En los tiempos en que las imposiciones sociales son casi imposibles de cumplir para cualquiera que mantenga su racionalidad, el deseo de ser saludable se vuelve tan abstracto como el de ser bello o especialmente inteligente.Porque es poco habitual que una persona adulta tenga el tiempo suficiente “para ser saludable”. Eso indica que la calidad de vida es compleja de conseguir incluso si se trata de un individuo.
Algunas de las metas a cumplir son la promoción del ejercicio físico, la alimentación sana y disminuir el consumo de tabaco.
Con sólo esos tres ítems el trabajo por delante es muy importante porque en ningún lugar del mundo las políticas estatales y sanitarias han dado resultados efectivos sobre estos tres puntos, salvo que la prohibición de fumar en los lugares cerrados fue totalmente aceptada socialmente.
Pero hay desafíos aún mayores, porque si se consigue que cientos de vecinos troten para mejorar su salud cardíaca, pero lo hacen en cercanías de la refinería, es probable que el aire no sea lo suficientemente “puro” como para conseguir que el ejercicio tenga resultados.
Y más allá de los controles a la industria hay otros inconvenientes que tienen directa injerencia municipal y comunitaria.
La basura prolifera en toda la ciudad sin que los esfuerzos por erradicarla sean suficientes.

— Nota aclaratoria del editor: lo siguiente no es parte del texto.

(** The two ways [stop] can go: no PID to act on, or the loop. *)
Lemma stop_cases (fuel : nat) (w : world) :
  (exists r t,
      stop E d fuel w =
      (r, World (os w) (self w) (ticks w) (nforks w) (t ++ trace w)) /\
      Forall (fun e => is_kill e = false) t /\ r <> Spin /\
      forall c p, fs (os w) !! pidfile d = Some c ->
                  Py.int (Py.strip c) = Some p -> p = 0) \/
  (exists c p r0 w1 t1,
      fs (os w) !! pidfile d = Some c /\ Py.int (Py.strip c) = Some p /\ p <> 0 /\
      kill_loop E d fuel p (push (EvRead (pidfile d) true) w) = (r0, w1) /\
      trace w1 = t1 ++ EvRead (pidfile d) true :: trace w /\
      polite (lockfile d) t1 /\ outcome p r0 t1 /\ r0 <> Ok tt /\
      stop E d fuel w =
      match r0 with
      | Ok _ => (Ok tt, stopped d w1)
      | Spin => (Spin, w1)
      | Raise (OSError err) =>
          if 0 <? Py.find (str_args err) "No such process"
          then (Ok tt, stopped d (cleanup d w1))
          else (Raise (Fatal 1068 (signal_message d err)),
                push (EvLog Die 1068 (signal_message d err)) w1)
      | Raise _ =>
          (Raise (Fatal 1066 (unknown_message d)),
           push (EvLog Die 1066 (unknown_message d)) w1)
      end).
Proof.
  destruct (fs (os w) !! pidfile d) as [c |] eqn:H.
  - destruct (Py.int (Py.strip c)) as [p |] eqn:Hc.
    + destruct (Z.eq_dec p 0) as [-> | Hp].
      * left. exists (Ok tt), [EvLog Warn 1063 (missing_message d); EvRead (pidfile d) true].
        split; [apply (stop_zero_pid fuel w c H Hc) |].
        split; [repeat constructor |]. split; [discriminate |].
        intros c' p' [= <-] Hp'. congruence.
      * right.
        destruct (kill_loop_run fuel p (push (EvRead (pidfile d) true) w))
          as (r0 & w1 & t1 & Hlp & Ht1 & Hpol & Hout & Hnok).
        exists c, p, r0, w1, t1. repeat split; try assumption.
        rewrite (stop_with_pid fuel w c p H Hc Hp).
        apply terminate_run, Hlp.
    + left. exists (Raise ValueError), [EvRead (pidfile d) true].
      split; [unfold stop, bind; rewrite (read_pid_garbled d w c H Hc); reflexivity |].
      split; [repeat constructor |]. split; [discriminate |].
      intros c' p' [= <-] Hp'. congruence.
  - left. exists (Ok tt), [EvLog Warn 1063 (missing_message d); EvRead (pidfile d) false].
    split; [unfold stop, bind; rewrite (read_pid_absent d w H); reflexivity |].
    split; [repeat constructor |]. split; [discriminate |].
    intros c' p' [=].
Qed.
(** * DairyClime: heat-stress index (ITU) for dairy cows

    A shallow embedding of the computational core of [DairyClime.py]:
    the index formula, the four-band classifier and its colour lookup,
    the period diagnosis, the period-dependent aggregation of the daily
    series ([preparar_df_plot]), the bar colours of the chart and the
    guarded analysis flow.

    Python floats are IEEE binary64 numbers: they are modelled by Rocq's
    primitive [float], whose operations are the binary64 ones.  A date
    (a [datetime.date] or a midnight pandas [Timestamp]) is the number of
    days since 1970-01-01, an integer. *)

From Stdlib Require Import Floats ZArith List String Bool Lia.
From Stdlib Require Import DecimalString Sorted.
Import ListNotations.

Set Warnings "-inexact-float".

Local Open Scope string_scope.
Local Open Scope Z_scope.

(* ================================================================== *)
(** * Part I: the program                                              *)
(* ================================================================== *)

(** ** Index and classification *)

(** [calcular_itu]: ITU = 0,8×Ta + (UR×(Ta−14,3))/100 + 46,3. *)
Definition calcular_itu (ta_c ur_pct : float) : float :=
  (0.8 * ta_c + (ur_pct * (ta_c - 14.3)) / 100.0 + 46.3)%float.

Definition classificar_itu (itu : float) : string :=
  if (itu <=? 70)%float then "Normal"
  else if (itu <=? 78)%float then "Alerta"
  else if (itu <=? 82)%float then "Perigo"
  else "Emergência".

Definition recomendacao_por_classe (classe : string) : string :=
  if String.eqb classe "Normal" then
    "✅ Conforto: manter água limpa e sombra. Rotina normal."
  else if String.eqb classe "Alerta" then
    "🟡 Atenção: reforçar água e sombra. Evitar manejo no horário mais quente."
  else if String.eqb classe "Perigo" then
    "🟠 Risco alto: usar ventilação e/ou aspersão se disponível. Mudar manejo para manhã cedo/tarde."
  else
    "🔴 Emergência: ação imediata! Levar animais para sombra, muita água e resfriamento (ventilador/aspersor). Evitar qualquer manejo.".

Definition cor_por_itu (itu : float) : string :=
  if (itu <=? 70)%float then "#2E7D32"
  else if (itu <=? 78)%float then "#F9A825"
  else if (itu <=? 82)%float then "#EF6C00"
  else "#C62828".

(** ** Formatting with one decimal: the f-string conversion [:.1f]

    The conversion prints the exact binary value rounded to one decimal,
    ties to even; [nan] and the infinities print as words and the sign of
    a negative zero is kept. *)

Definition decimal_de_Z (n : Z) : string :=
  NilZero.string_of_uint (N.to_uint (Z.to_N n)).

(** The integer nearest to [num / den], ties to even ([0 < den]). *)
Definition arredonda_par (num den : Z) : Z :=
  let q := num / den in
  let r := num mod den in
  match 2 * r ?= den with
  | Lt => q
  | Gt => q + 1
  | Eq => if Z.even q then q else q + 1
  end.

Definition decimos (m : positive) (e : Z) : Z :=
  if 0 <=? e then 10 * Z.pos m * 2 ^ e
  else arredonda_par (10 * Z.pos m) (2 ^ (- e)).

Definition sinal (s : bool) : string := if s then "-" else "".

Definition fmt_1f (x : float) : string :=
  match Prim2SF x with
  | S754_nan => "nan"
  | S754_infinity s => sinal s ++ "inf"
  | S754_zero s => sinal s ++ "0.0"
  | S754_finite s m e =>
      let n := decimos m e in
      sinal s ++ decimal_de_Z (n / 10) ++ "." ++ decimal_de_Z (n mod 10)
  end.
(** * Visibility scoring: [analysis/report.py]

    A shallow embedding of [normalize], [contains_any], [analyze_answers]
    and [generate_report], together with the Python built-ins they rely on
    ([str.lower], [str.split], [in], [str.count], [dict], [sorted], true
    division and [int]), and the properties of the scoring engine.

    Conventions of the model.
    - A Python [str] is a list of code points; code points are taken below
      256, so a character is an [ascii] and [lower] / [split] follow Python
      on that range.
    - A Python [int] is a [Z]; a Python [float] is an IEEE 754 binary64
      value, a [spec_float] with precision 53 and maximal exponent 1024.
    - A Python [dict] is an association list in insertion order with
      pairwise distinct keys.
    - A raised exception is the [Raise] outcome of a [result].
    - The scorer is given twice: on values, and on a store of list and
      dict objects that it reads and updates through references. *)

From Stdlib Require Import Ascii String.
From Stdlib Require Import List ZArith Lia Bool Arith.
From Stdlib Require Import Permutation Sorted.
From Stdlib Require Import Floats.SpecFloat.
Import ListNotations.

Local Open Scope Z_scope.

(** ** Strings *)

Definition str := list ascii.

(** A string literal of the source. *)
Definition lit (s : string) : str := list_ascii_of_string s.

Definition str_eq_dec : forall a b : str, {a = b} + {a <> b} :=
  list_eq_dec ascii_dec.

(** [c.lower()] for one code point below 256: the letters A-Z and the
    Latin-1 capitals U+00C0-U+00DE (the sign U+00D7 apart) move up by 32. *)
Definition lower_char (c : ascii) : ascii :=
  let n := N_of_ascii c in
  if ((65 <=? n) && (n <=? 90))%N
     || ((192 <=? n) && (n <=? 222) && negb (n =? 215))%N
  then ascii_of_N (n + 32)
  else c.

Y allí no solamente hace falta que los empleados municipales realicen un trabajo de excelencia, también es preciso que los vecinos colaboren. Un problema sin solución es qué hacer con los residuos que no son domiciliarios sino que provienen de limpieza de patios, de poda o simplemente de una limpieza general en una vivienda.

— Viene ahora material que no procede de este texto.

(** * Code generation from symbolic expressions (drake/common/symbolic_codegen.cc)

    A shallow embedding of [CodeGenVisitor], the scalar emitter [CodeGen] and
    the batch emitters [internal::CodeGenData] / [internal::CodeGenMeta].

    - A [double] is a finite binary floating-point value [mant * 2 ^ expo].
    - [std::to_string(double)] is printf ["%f"]; [ostream << double] (default
      flags, precision 6) is printf ["%g"]; both round the exact value to
      nearest, ties to even, as glibc does in the default rounding mode.
    - [CodeGenVisitor::IdToIndexMap] is a [gmap] from variable ids to indices.
    - A thrown [std::runtime_error] is an [Err] of [result]; an [ostream*]
      sink is the text written so far, threaded by the [Sink] monad. *)

From Stdlib Require Import ZArith QArith Qabs Lqa String Ascii.
From stdpp Require Import base gmap strings list.

Open Scope string_scope.
Open Scope Z_scope.
Set Warnings "-register-all".
(** stdpp makes [String.append] opaque to [simpl]; computing with the
    emitted text needs it back. *)
#[local] Arguments String.append : simpl nomatch.

(* ------------------------------------------------------------------ *)
(** ** Decimal printing of integers *)

Definition digit_char (d : Z) : ascii := ascii_of_nat (48 + Z.to_nat d).

(** Digits of [n >= 0] without leading zeros, prepended to [acc]. *)
Fixpoint dec_aux (fuel : nat) (n : Z) (acc : string) : string :=
  match fuel with
  | O => acc
  | S f =>
      let acc' := String (digit_char (n mod 10)) acc in
      if n / 10 =? 0 then acc' else dec_aux f (n / 10) acc'
  end.

Definition dec_nonneg (n : Z) : string :=
  dec_aux (S (Z.to_nat (Z.log2 n))) n "".

(** [std::to_string(int)] and [ostream << int]. *)
Definition int_to_string (n : Z) : string :=
  if n <? 0 then "-" ++ dec_nonneg (- n) else dec_nonneg n.

(** Exactly [k] digits: [n mod 10 ^ k], zero padded. *)
Fixpoint fixed_digits (k : nat) (n : Z) : string :=
  match k with
  | O => ""
  | S k' => fixed_digits k' (n / 10) ++ String (digit_char (n mod 10)) ""
  end.

(** Drops trailing ['0'] characters ([%g] removes trailing zeros). *)
Fixpoint strip_trailing_zeros (s : string) : string :=
  match s with
  | EmptyString => EmptyString
  | String c rest =>
      let r := strip_trailing_zeros rest in
      if String.eqb r "" && Ascii.eqb c "0"%char then "" else String c r
  end.

Definition nl : string := String (ascii_of_nat 10) "".

(* ------------------------------------------------------------------ *)
(** ** Finite doubles and their two text renderings *)

Record double := mk_double { mant : Z; expo : Z }.

(** A finite IEEE-754 binary64 value: 53-bit significand, exponent range. *)
Definition is_finite_double (x : double) : bool :=
  (Z.abs (mant x) <? 2 ^ 53) && (-1074 <=? expo x) && (expo x <=? 971).

(** The exact value [dnum x / dden x]. *)
Definition dnum (x : double) : Z := mant x * 2 ^ Z.max (expo x) 0.
Definition dden (x : double) : Z := 2 ^ Z.max (- expo x) 0.
Definition double_value (x : double) : Q := Qmake (dnum x) (Z.to_pos (dden x)).
(** The loop of [_rank_suggestions], with its two accumulators. *)
Fixpoint rank_loop (suggestions : list json) (seen_titles : gset (list N))
    (unique_suggestions : list json) : result (list json) :=
  match suggestions with
  | [] => Ok unique_suggestions
  | suggestion :: rest =>
      let! title := py_get suggestion (py "title") (JStr []) in
      let! title := py_lower title in
      if py_truthy (JStr title) && negb (bool_decide (title ∈ seen_titles))
      then rank_loop rest ({[title]} ∪ seen_titles) (unique_suggestions ++ [suggestion])
      else rank_loop rest seen_titles unique_suggestions
  end.

Definition _rank_suggestions (suggestions : list json) : result (list json) :=
  rank_loop suggestions ∅ [].
(** * Gemini File Search plugin: a shallow embedding of the API client

    The development follows the TypeScript sources of the plugin:
    - [types.ts]           constants and the shapes of the provider's JSON,
    - [gemini-client.ts]   [resolveBaseUrl], [resolveApiKey], [buildHeaders],
                           [listFileSearchStores], [normalizeStoreName],
                           [queryFileSearch],
    - [query-tool.ts]      the tool layer's [execute].

    Conventions of the embedding.
    - A JavaScript string is a [string]; a character is one code unit, here an
      8-bit one (the Latin-1 range of UTF-16).
    - A JavaScript [number] that the configuration surface declares to be an
      integer ([maxStoresPerQuery], [timeoutMs]) is a [Z]; an HTTP status is
      an [N].
    - An optional field [f?: T] is an [option T]; [a ?? b] and [a || b] are
      written out with the nullish and the truthiness test they perform.
    - A plain object used as a map ([Record<string, string>]) is a
      [gmap string string].
    - An [async] function is a computation in the monad [M]: it threads the
      trace of the effects performed so far and ends in a value or in a
      thrown error. The outside world (the credential resolver of the host
      and the provider behind [fetch]) is a [World] the computations read. *)

From Stdlib Require Import ZArith NArith Ascii String List Bool DecimalString Lia.
From stdpp Require Import base option gmap strings list fin_maps.

Import ListNotations.
Local Open Scope string_scope.
Local Open Scope list_scope.
Local Open Scope Z_scope.

(** ** JavaScript strings *)

Module JsString.

(** [WhiteSpace] and [LineTerminator] code units of ECMAScript that fit in
    eight bits: TAB, LF, VT, FF, CR, SP and NBSP. *)
Definition is_white_space (c : ascii) : bool :=
  match nat_of_ascii c with
  | 9%nat | 10%nat | 11%nat | 12%nat | 13%nat | 32%nat | 160%nat => true
  | _ => false
  end.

Porque cualquiera que realice esa tarea debe contar con dinero para contratar el servicio, particular o municipal, que retire esa basura.
La verdad no creo que ningún ciudadano considere necesario disponer de ese dinero, más aún cuando todo el mundo tira la basura en la esquina para que el municipio, gratis, la pase a buscar después.
Y durante el tiempo que se tira los residuos y pasa el municipio la acumulación es la antítesis de saludable. Ese punto será crucial en esta cruzada a favor de la vida sana, a la que todos deberían sumarse, aunque sea desde la intención.